PROBLEM TO SOLVE
Take the listing below and print exactly the lines starting at the line containing "holds for whatever" and ending at the line containing "fadd : F -> F -> F;", both ends included, and no others.

+===+

(** * CSCSegAlgoDF: segment building in one cathode strip chamber

    A shallow embedding of [RecoLocalMuon/CSCSegment/src/CSCSegAlgoDF.cc].

    The algorithm mixes a combinatorial search (seed pairs, extension by
    proximity, per-layer conflict resolution, used-hit bookkeeping) with
    floating-point geometry and a least-squares fit.  The scalar arithmetic
    is kept behind the interface [Scalar], so that every general theorem
    holds for whatever arithmetic the compiler provides ([float] and
    [double] values are not told apart); it is instantiated with binary64
    floats and with exact rationals further down.  The chamber geometry,
    the vector helpers and the CLHEP linear algebra live outside this
    source file and enter as the records [CSCChamber] and [Extern]. *)

From Stdlib Require Import ZArith List Bool Lia Floats QArith Qabs Lqa Permutation.
Import ListNotations.

Set Implicit Arguments.

(** ** Scalars *)

(** The operations the source applies to [float] and [double] values:
    the literals [0.], [1.], [2.], the constant [M_PI], the four arithmetic
    operations, unary minus, [fabs], [sqrt] and the comparison [<].
    [fle] is the arithmetic's [<=]; the source never calls it, the
    properties below are stated with it. *)
Class Scalar (F : Type) : Type := {
  f0 : F;
  f1 : F;
  f2 : F;
  M_PI : F;
  fadd : F -> F -> F;
  fsub : F -> F -> F;
  fmul : F -> F -> F;
  fdiv : F -> F -> F;
  fneg : F -> F;
  fabs : F -> F;
  fsqrt : F -> F;
  flt : F -> F -> bool;
  fle : F -> F -> bool
}.

(** [a > b] is [b < a]. *)
Definition fgt {F} {SF : Scalar F} (a b : F) : bool := flt b a.

Declare Scope fl_scope.
Delimit Scope fl_scope with fl.
Infix "+" := fadd : fl_scope.
Infix "-" := fsub : fl_scope.
Infix "*" := fmul : fl_scope.
Infix "/" := fdiv : fl_scope.
Notation "- x" := (fneg x) : fl_scope.
Infix "<?" := flt : fl_scope.
Infix ">?" := fgt (at level 70) : fl_scope.
Infix "<=?" := fle : fl_scope.

(** A value that compares with itself; in binary64, any value but NaN. *)
Definition is_number {F} {SF : Scalar F} (a : F) : Prop := fle a a = true.

(** The order is total on numbers: when [a > b] fails, [a <= b] holds. *)
Definition total_order (F : Type) {SF : Scalar F} : Prop :=
  forall a b : F, is_number a -> is_number b -> fgt a b = false -> fle a b = true.

Arguments total_order F {SF}.

(** ** Data model *)

(** [LocalPoint], [GlobalPoint] and [LocalVector]: three coordinates. *)
Record Point3 (F : Type) : Type := mkPoint {
  pt_x : F;
  pt_y : F;
  pt_z : F
}.

(** A [const CSCRecHit2D*].  The source compares hits by pointer, so a hit
    carries the identity [hit_id] next to the data the algorithm reads:
    [cscDetId().layer()], [localPosition()] and the three entries of
    [localPositionError()]. *)
Record CSCRecHit2D (F : Type) : Type := mkHit {
  hit_id : nat;
  layer : Z;
  localPosition : Point3 F;
  err_xx : F;
  err_xy : F;
  err_yy : F
}.

(** Pointer equality of two hits, as in the test [aHit == *it]. *)
Definition same_hit {F} (a b : CSCRecHit2D F) : bool :=
  Nat.eqb (hit_id a) (hit_id b).

(** The geometry queries made on [theChamber]:
    [theChamber->layer(n)->toGlobal(p)], [theChamber->layer(n)->position().z()],
    [theChamber->toLocal(g)], [theChamber->toGlobal(p)] on points and on
    vectors. *)
Record CSCChamber (F : Type) : Type := mkChamber {
  layer_toGlobal : Z -> Point3 F -> Point3 F;
  layer_z : Z -> F;
  toLocal : Point3 F -> Point3 F;
  toGlobal : Point3 F -> Point3 F;
  toGlobal_vec : Point3 F -> Point3 F
}.

(** What the source takes from other libraries: [GlobalPoint::phi()],
    [LocalVector::unit()], CLHEP's in-place inversion of a 2x2 matrix
    (entries in the order 11, 12, 21, 22) and its [solve] for the 4x4
    normal equations, and the matrix algebra of [calculateError], which
    receives for every hit of the segment its local [z] and the three
    entries of its error matrix and yields an [AlgebraicSymMatrix] (the
    abstract type [E]). *)
Record Extern (F E : Type) : Type := mkExtern {
  phi : Point3 F -> F;
  unit : Point3 F -> Point3 F;
  invert : F * F * F * F -> F * F * F * F;
  solve : (F * F * F * F) * (F * F * F * F) * (F * F * F * F) * (F * F * F * F)
          -> F * F * F * F -> F * F * F * F;
  errorMatrix : list (F * F * F * F) -> E
}.

(** The parameters read by the constructor that the algorithm uses. *)
Record Config (F : Type) : Type := mkConfig {
  minLayersApart : Z;
  minHitsPerSegment : Z;
  dRPhiFineMax : F;
  dPhiFineMax : F;
  tanThetaMax : F;
  tanPhiMax : F
}.

(** The mutable members of the algorithm object. *)
Record AlgoState (F : Type) : Type := mkState {
  protoSegment : list (CSCRecHit2D F);
  protoSlope_u : F;
  protoSlope_v : F;
  protoIntercept : Point3 F;
  protoChi2 : F;
  protoDirection : Point3 F;
  closeHits : list (CSCRecHit2D F);
  usedHits : list bool
}.

(** A finished [CSCSegment]. *)
Record CSCSegment (F E : Type) : Type := mkSegment {
  seg_hits : list (CSCRecHit2D F);
  seg_intercept : Point3 F;
  seg_direction : Point3 F;
  seg_errors : E;
  seg_chi2 : F
}.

+===+

SOLVED PROBLEM
    holds for whatever arithmetic the compiler provides ([float] and
    [double] values are not told apart); it is instantiated with binary64
    floats and with exact rationals further down.  The chamber geometry,
    the vector helpers and the CLHEP linear algebra live outside this
    source file and enter as the records [CSCChamber] and [Extern]. *)

From Stdlib Require Import ZArith List Bool Lia Floats QArith Qabs Lqa Permutation.
Import ListNotations.

Set Implicit Arguments.

(** ** Scalars *)

(** The operations the source applies to [float] and [double] values:
    the literals [0.], [1.], [2.], the constant [M_PI], the four arithmetic
    operations, unary minus, [fabs], [sqrt] and the comparison [<].
    [fle] is the arithmetic's [<=]; the source never calls it, the
    properties below are stated with it. *)
Class Scalar (F : Type) : Type := {
  f0 : F;
  f1 : F;
  f2 : F;
  M_PI : F;
  fadd : F -> F -> F;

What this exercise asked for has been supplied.